There is a God! Now Stop Worrying and Enjoy Your Life!


Religion binds and ties people up into all kinds of complicated knots, whereas walking with Jesus releases us from the religion that some people actually think is why Jesus was crucified in the first place. And they couldn’t be more wrong. Dead wrong. So wrong it seems that many people stay away from church, from the idea of a living God and won’t go within a hundred miles of a Bible, and I notice that some of the biggest critics of the Bible are almost always those who have never read it. It is almost as if they fear they may become converts themselves...

 


Whatever someone believes, or doesn’t believe for that matter, ultimately it all boils down to one completely salient point: Is what they believe the truth? That’s it in a nutshell. For Christians, the major point is whether God exists, or not. If He does, then we have a God who is there for us. If He doesn’t, then all Christians are in trouble, not to mention Orthodox Jews and Muslims. What I do struggle to understand sometimes is the vehemence against God from some atheists when they don’t believe in God, and how some atheists seem to spend more time thinking about God and Christianity than even some Christians might.

 

The anger some atheists have towards Christians, and I suppose all people who believe in an all powerful God, is that in the name of Christianity many injustices, horrors, wars and genocides and many other awful things have been committed. There is no way around this. I am not as a Christian being blasphemous, because I am not for a minute accusing God. But in the name of God and the Christian faith many evils and atrocities have been carried out throughout history. But, if God exists, is He to blame? And if God doesn’t exist, then people were definitely to blame. I believe God exists, in fact I base my whole life and my future and everything I am on Him. I stake everything on Him. Believe me when I say that if God hadn’t proved He existed to me, I would not be writing this blog. I just wouldn’t be. I would be writing about something else.

 

I’m not a professional religious person, like one of those priests or vicars who earn a good living preaching a sermon on a Sunday morning hoping they’ll impress someone and move up the old chain of command and end up earning big bucks wearing a nice cassock, or something.

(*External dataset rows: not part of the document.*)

(* ===== verification/BrowserCalls.v ===== *)
(** Calls a browser places to the NGN (UasEventHandler of
    src/src/call/orchestrator.rs, from handle_pwa_outbound_offer_impl on), its
    holds and its short messages.

    The offer of a browser is answered at once; the task it leaves behind calls
    the NGN, and may wait and call again. What the task does between two waits is
    a step here, and every other handler may run in between. A browser that goes
    away is handled in two steps: its calls leave the table, and then each is
    ended with a BYE. So is a hold: the entry is found, and then the lock of its
    dialog is taken. The entries are shared: a hold that waits keeps the entry of
    a call that has ended meanwhile. The BYE of the NGN is the part of
    [Inbound.handle_bye] that concerns these calls, with the dialogs that the
    table of [Inbound] leaves out.

    Of the texts of the errors for a browser only the numbers are kept. A call to
    an extension is passed on to the dispatch between extensions. *)
From S2P Require Import Prelude RustStr NetAddr SipMessage SipUtils Transaction Dialog TuProg Registrar MessageLog Uac.
From S2P Require Import Dtmf Sdp SdpRewrite RateLimiter CarrierRetry CallLog Observability Transcoder Bridge Calls Intercom SipFields Handler.

(** ** The state *)

Record WebBridge := mkWebBridge { wb_ngn_sock : SocketAddr; wb_ngn_peer : SocketAddr; wb_peer : Z; wb_opus_pt : Z }.

(** [WebRtcOutboundEntry]; the key in [entries] is the identity of the object. *)
Record WebOutEntry := mkWebOut {
  we_dialog : UacDialog; we_ws : Z; we_bridge_call_id : Z; we_last_ngn_offer_sdp : string; we_hold_state : bool }.

(** Where the task of a call waits. *)
Inductive WebPhase :=
  | WebInviting
  | WebRetryWait (response : SipResponse)
  | WebRetrying.
(** [wt_plan_call_id]: the Call-ID of the first INVITE, under which the call is logged. *)
Record WebTask := mkWebTask {
  wt_uri : string; wt_ws : Z; wt_peer : Z; wt_sock : SocketAddr; wt_sdp : string; wt_browser_answer : string;
  wt_rate_aor : string; wt_plan_call_id : string; wt_phase : WebPhase }.
Definition set_web_phase (t : WebTask) (ph : WebPhase) : WebTask :=
  mkWebTask (wt_uri t) (wt_ws t) (wt_peer t) (wt_sock t) (wt_sdp t) (wt_browser_answer t) (wt_rate_aor t) (wt_plan_call_id t) ph.

(** A hold that has found its entry. *)
Record HoldTask := mkHold { ho_call_id : string; ho_entry : nat; ho_hold : bool; ho_offer : string }.

Record WebState := mkWebState {
  webrtc_outbound_active : gmap string nat;
  entries : gmap nat WebOutEntry;
  limiter : rl_state;
  call_log : option CallLog;
  call_manager : option (CallManager WebBridge);
  metrics : Metrics;
  message_log : option MessageLog;
  web_tasks : gmap nat WebTask;
  next_web : nat;
  (* the calls of a browser that went away, out of the table; the holds that wait for a dialog *)
  web_closing : list (string * nat);
  holds : list HoldTask }.

(** [wc_intercom]: whether calls between extensions are enabled, if the service is there. *)
Record WebConfig := mkWebConfig {
  wc_uac : Uac; wc_limits : RateLimiterConfig; wc_bridge_ngn_bind_ip : option IpAddr; wc_intercom : option bool; wc_recording : bool }.

Inductive HoldError := UnknownCallId | Rejected (status : Z) | TransportFailed.
Inductive SmsSendOutcome := Sent (status : Z) | SmsRejected (status : Z).

Inductive WebOutput :=
  | WebInvite (id : nat) (plan : InvitePlan)
  | WebNgnSent (s : sent)
  (* a message that is pushed to the browser: an error with the numbers in its text, or a BYE *)
  | PushError (ws : Z) (code : string) (told : list Z)
  | PushBye (ws : Z)
  | WebLetGo (r : Release (B := WebBridge))
  | WebIntercom (ws : Z) (target : string) (binding : Binding) (callee : string)
  | WebStopRecording (call_id : string)
  | WebInjectDtmf (bridge event : Z)
  | HoldResult (call_id : string) (hold : bool) (result : Prelude.outcome HoldError unit).

Abbreviation handling := (handler WebState WebOutput).

Definition set_table (f : gmap string nat -> gmap string nat) (s : WebState) : WebState :=
  mkWebState (f (webrtc_outbound_active s)) (entries s) (limiter s) (call_log s) (call_manager s) (metrics s) (message_log s) (web_tasks s) (next_web s) (web_closing s) (holds s).
Definition set_entries (f : gmap nat WebOutEntry -> gmap nat WebOutEntry) (s : WebState) : WebState :=
  mkWebState (webrtc_outbound_active s) (f (entries s)) (limiter s) (call_log s) (call_manager s) (metrics s) (message_log s) (web_tasks s) (next_web s) (web_closing s) (holds s).
Definition set_limiter (f : rl_state -> rl_state) (s : WebState) : WebState :=
  mkWebState (webrtc_outbound_active s) (entries s) (f (limiter s)) (call_log s) (call_manager s) (metrics s) (message_log s) (web_tasks s) (next_web s) (web_closing s) (holds s).
Definition set_call_log (f : CallLog -> CallLog) (s : WebState) : WebState :=
  mkWebState (webrtc_outbound_active s) (entries s) (limiter s) (f <$> call_log s) (call_manager s) (metrics s) (message_log s) (web_tasks s) (next_web s) (web_closing s) (holds s).
Definition set_manager (m : CallManager WebBridge) (s : WebState) : WebState :=
  mkWebState (webrtc_outbound_active s) (entries s) (limiter s) (call_log s) (Some m) (metrics s) (message_log s) (web_tasks s) (next_web s) (web_closing s) (holds s).
Definition set_metrics (f : Metrics -> Metrics) (s : WebState) : WebState :=
  mkWebState (webrtc_outbound_active s) (entries s) (limiter s) (call_log s) (call_manager s) (f (metrics s)) (message_log s) (web_tasks s) (next_web s) (web_closing s) (holds s).
Definition set_messages (f : MessageLog -> MessageLog) (s : WebState) : WebState :=
  mkWebState (webrtc_outbound_active s) (entries s) (limiter s) (call_log s) (call_manager s) (metrics s) (f <$> message_log s) (web_tasks s) (next_web s) (web_closing s) (holds s).
Definition set_web_tasks (f : gmap nat WebTask -> gmap nat WebTask) (s : WebState) : WebState :=
  mkWebState (webrtc_outbound_active s) (entries s) (limiter s) (call_log s) (call_manager s) (metrics s) (message_log s) (f (web_tasks s)) (next_web s) (web_closing s) (holds s).
Definition new_web (s : WebState) : WebState :=
  mkWebState (webrtc_outbound_active s) (entries s) (limiter s) (call_log s) (call_manager s) (metrics s) (message_log s) (web_tasks s) (S (next_web s)) (web_closing s) (holds s).
Definition set_web_closing (f : list (string * nat) -> list (string * nat)) (s : WebState) : WebState :=
  mkWebState (webrtc_outbound_active s) (entries s) (limiter s) (call_log s) (call_manager s) (metrics s) (message_log s) (web_tasks s) (next_web s) (f (web_closing s)) (holds s).
Definition set_holds (f : list HoldTask -> list HoldTask) (s : WebState) : WebState :=
  mkWebState (webrtc_outbound_active s) (entries s) (limiter s) (call_log s) (call_manager s) (metrics s) (message_log s) (web_tasks s) (next_web s) (web_closing s) (f (holds s)).

(** ** Small steps the handlers share *)

Definition count (f : Metrics -> Metrics) : handling unit := modify (set_metrics f).
Definition log_end (call_id : string) (o : CallLog.Outcome) (now : Z) : handling unit :=
  modify (set_call_log (fun log => record_end log call_id o now)).
Fixpoint each {A} (f : A -> handling unit) (l : list A) : handling unit :=
  match l with [] => mret tt | a :: l => f a ;; each f l end.
Definition stop_bridge (bridge : Z) : handling unit :=
  s ← get;
  match call_manager s with
  | Some m => let '(_, rs, m) := Calls.terminate m bridge in modify (set_manager m) ;; each (fun r => emit (WebLetGo r)) rs
  | None => mret tt
  end.
(** [ws_sink.send]; that the browser is gone is passed over. *)
Definition push (ws : Z) (code : string) (told : list Z) : handling unit := emit (PushError ws code told).

(** [ngn_dialog.send_bye()] on a dialog no entry has; its error is logged. *)
Definition bye_new (ud : UacDialog) : handling unit :=
  r ← draw; _ ← perform WebNgnSent (send_bye ud r); mret tt.
Definition set_dialog (id : nat) (ud : UacDialog) : handling unit :=
  modify (set_entries (alter (fun e => mkWebOut ud (we_ws e) (we_bridge_call_id e) (we_last_ngn_offer_sdp e) (we_hold_state e)) id)).
(* ===== verification/BrowserLegs.v ===== *)
(** What becomes of the calls that browsers place (call/orchestrator.rs,
    UasEventHandler): over any sequence of events every leg on the NGN is in the
    table, waits for its BYE, had it, or was ended by the NGN, with its bridge up
    as long as it lives.

    A step is followed on what the theorems need of the world, its [view]. *)
From S2P Require Import Prelude RustStr NetAddr SipMessage SipUtils Transaction Dialog TuProg Registrar MessageLog Uac.
From S2P Require Import Dtmf Sdp SdpRewrite RateLimiter CarrierRetry CallLog Observability Transcoder Bridge Calls Intercom SipFields Handler Legs BrowserCalls.

Abbreviation world := (World WebState WebOutput).

(** ** The view *)

Definition bye_of (o : WebOutput) : option string :=
  match o with
  | WebNgnSent (Awaited req _) => if decide (req_method req = Bye) then hdr_get (req_headers req) "call-id" else None
  | _ => None
  end.
(** The Call-IDs of the BYEs sent to the NGN. *)
Definition byes (w : world) : list string := omap bye_of (outs w).

(** [v_entries]: the Call-ID and the bridge of each entry. *)
Record View := mkView {
  v_table : gmap string nat; v_closing : list (string * nat); v_entries : gmap nat (string * Z);
  v_byes : list string; v_gauge : Z; v_tasks : gset nat; v_next : nat; v_manager : option (CallManager WebBridge) }.
Definition key (e : WebOutEntry) : string * Z := (ngn_id (we_dialog e), we_bridge_call_id e).
Definition view (w : world) : View :=
  let s := shared w in
  mkView (webrtc_outbound_active s) (web_closing s) (key <$> entries s) (byes w) (metrics s call_active)
    (dom (web_tasks s)) (next_web s) (call_manager s).

Abbreviation quiet := (follows (fun w w' => view w' = view w)).
Abbreviation triple := (wp view).
(* ===== verification/Tasks.v ===== *)
(** Asynchronous functions as programs: what a task still has to do between the
    points where another task can run. The calls it awaits are values [Op], and
    the type of what a call returns depends on it ([answer]).

    [leads] is the logic of such programs: which calls they make, and what holds at
    the end, from what the calls returned. *)
From S2P Require Import Prelude.

Section tasks.
Context {Op : Type} (answer : Op -> Type).

Inductive task (A : Type) : Type :=
  | Fin (a : A)
  | Do (op : Op) (k : answer op -> task A).
End tasks.
Arguments Fin {Op answer A} a.
Arguments Do {Op answer A} op k.

Section programs.
Context {Op : Type} {answer : Op -> Type}.

#[export] Instance task_ret : MRet (task answer) := fun A a => Fin a.
#[export] Instance task_bind : MBind (task answer) := fun A B f =>
  fix go t := match t with Fin a => f a | Do op k => Do op (fun x => go (k x)) end.
Definition call (op : Op) : task answer (answer op) := Do op Fin.
Definition perhaps (b : bool) (op : Op) : task answer unit := if b then Do op (fun _ => Fin tt) else Fin tt.

(** ** What a program does *)

(** [leads Q b t]: from [b], and whatever its calls return, the program ends with
    a value as [Q] says; [after] is what a call and its answer make of [b], when the
    call is [allowed]. *)
Section leads.
Context {B : Type} (allowed : B -> Op -> Prop) (after : forall op, answer op -> B -> B).
Fixpoint leads {A} (Q : B -> A -> Prop) (b : B) (t : task answer A) : Prop :=
  match t with
  | Fin a => Q b a
  | Do op k => allowed b op /\ forall x, leads Q (after op x b) (k x)
  end.
Lemma leads_do {A} (Q : B -> A -> Prop) b op k : allowed b op -> (forall x, leads Q (after op x b) (k x)) -> leads Q b (Do op k).
Proof. done. Qed.
Lemma leads_fin {A} (Q : B -> A -> Prop) b a : Q b a -> leads Q b (Fin a).
Proof. done. Qed.
Lemma leads_bind {A C} (Q : B -> C -> Prop) (R : B -> A -> Prop) b (t : task answer A) (f : A -> task answer C) :
  leads R b t -> (forall b a, R b a -> leads Q b (f a)) -> leads Q b (t ≫= f).
Proof.
  intros Ht Hf. revert b Ht. induction t as [a | op k IH]; intros b; cbn; [apply Hf|]. intros [Ha Hk]. split; [done|]. intros x. by apply IH.
Qed.
Lemma leads_mono {A} (Q R : B -> A -> Prop) b (t : task answer A) : (forall b a, Q b a -> R b a) -> leads Q b t -> leads R b t.
Proof. intros H. revert b. induction t as [a | op k IH]; intros b; cbn; [apply H|]. intros [Ha Hk]. split; [done|]. intros x. by apply IH. Qed.
End leads.

(** ** What was done *)

(** A call with what it returned; a history of them, to which one is added; and
    what a history holds of one kind. *)
Definition done_call : Type := { op : Op & answer op }.
Definition did (op : Op) (x : answer op) : done_call := existT op x.
Definition remember (op : Op) (x : answer op) (h : list done_call) : list done_call := h ++ [did op x].
Definition pick {A} (f : forall op, answer op -> option A) (h : list done_call) : list A :=
  omap (fun c : done_call => f (projT1 c) (projT2 c)) h.
Lemma pick_app {A} (f : forall op, answer op -> option A) h g : pick f (h ++ g) = pick f h ++ pick f g.
Proof. apply omap_app. Qed.

(** What one of several tasks did. *)
Definition of_task (l : list (nat * done_call)) (id : nat) : list done_call :=
  omap (fun p : nat * done_call => if Nat.eqb p.1 id then Some p.2 else None) l.
Lemma of_task_snoc l id c id' : of_task (l ++ [(id, c)]) id' = if decide (id' = id) then of_task l id ++ [c] else of_task l id'.
Proof.
  unfold of_task. rewrite omap_app. cbn. case_decide as Hd.
  - subst. by rewrite Nat.eqb_refl.
  - apply Nat.eqb_neq in Hd. rewrite Nat.eqb_sym, Hd. by rewrite app_nil_r.
Qed.
Lemma pick_snoc {A} (f : forall op, answer op -> option A) l id c id' :
  pick f (of_task (l ++ [(id, c)]) id') = pick f (of_task l id') ++ (if decide (id' = id) then pick f [c] else []).
Proof. rewrite of_task_snoc. case_decide; [subst; by rewrite pick_app | by rewrite app_nil_r]. Qed.
End programs.
Arguments done_call {Op} answer.

Lemma elem_of_added {A} (a : A) (l k : list A) (P : Prop) `{!Decision P} : a ∈ l ++ (if decide P then k else []) <-> a ∈ l \/ (P /\ a ∈ k).
Proof. rewrite elem_of_app. case_decide; [tauto|]. rewrite elem_of_nil. tauto. Qed.

(** Through a program, call by call; [open] unfolds what it is made of. *)
Ltac leads_step open :=
  match goal with
  | |- leads _ _ _ _ ?t => lazymatch t with
    | Do _ _ => apply leads_do; [|let x := fresh "x" in intros x]
    | Fin _ => apply leads_fin
    | match negb ?x with _ => _ end => destruct x; cbn [negb]
    | match ?x with _ => _ end => destruct x eqn:?
    | _ (match ?x with _ => _ end) => destruct x eqn:?
    | _ (_ (match ?x with _ => _ end)) => destruct x eqn:?
    | _ => progress open
    end
  end.
Ltac leads_walk open := repeat leads_step open.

Not me, I’m just an ordinary bloke, have no interest in being a professional religious person whatsoever because I feel that in some cases the structure and the hierarchy has become far more important than having a living and transforming faith in Jesus Christ. When I see the way many organised churches have become, vast and sometimes impersonal bureaucratic organisations with different doctrines emphasised, sometimes it is almost as if Jesus would be an intruder in all of it. A simple carpenters son perplexed by multi million pound/dollar budgets, a faith that sometimes seems above and beyond the concerns of ordinary people, but He picked fishermen to be His disciples and not the professionally religious, and turned His back on the professionally religious and religious authorities of His day to move, live and be amongst ordinary people. Religion even then had become the preserve of the rich and powerful, really I suppose to manipulate and control and administer punishment. Such things always fall to those who are rich, powerful and influential.

 

Part of the Gospel, the Good News, of Jesus being born, was to challenge power structures, particularly power structures that were supposed to be for the good of all people involving religion, and even way back when had become the preserve of the affluent, the powerful and the connected. What started out as good and liberating became more and more bureaucratic, hierarchical and more and more the preserve of a professional religious elite and other groups like the Pharisees who took the truth and the freedom it was supposed to bring and turned it into suffocating rules and regulations, which nobody could keep and which made them focus on other people in frustration. It became a religion of judgement and punishment, instead of being a faith of justice and mercy.

 
 


I believe Jesus specifically picked fishermen, common ordinary men, and not the professionally religious, men who were intimately involved with their trade because they simply had to earn a living, because He wanted to say ‘you don’t have to be involved with religion to know me, and know me intimately’. I think some of the anger towards Jesus was just because He didn’t go to the chief priests and temple authorities, the religious authorities, and instead lived amongst and right in the midst of the chaos, struggles, every day ups and downs, fears, tears, joy and pain of the ordinary people, because He was an ordinary and common man Himself. Yet He is also creator of everything. What does that tell you about God? If Jesus had been born in a palace, in luxury and comfort, paid for by the taxes of poor people, what message would that have given out? It would have been ‘relax folks, it’s just business as usual’ like when a new political party takes over from a very unpopular one, or a new president is voted in promising changes for the better for everyone, and inevitably leaves most people feeling let down and cheated somehow.

 

Jesus coming to earth was not ‘just business as usual’, it was a cataclysmic and seismic shift in the way our Creator wishes to relate to us, the operative word being ‘relate’ as in relationship! Religion is one thing, but believe me, relationship with the Son of God is something else! Nah, don’t believe me, believe God. Because there is a God, and He has heard your lonely cries in the wilderness.

 

There is a God, so stop worrying and enjoy your life!

5 comments:

  1. Tim, I agree with everything you have written here, and I come across many people out in the street who are not drawn by 'religion', but are drawn by 'the truth'. I believe absolutely, and have seen many times, where those who come in the name of Christ are rejected by those who claim to be Christians. It is the difference between the doctrine of man and the word of God.
    I know which one I would listen to, even though it may include being rejected sometimes.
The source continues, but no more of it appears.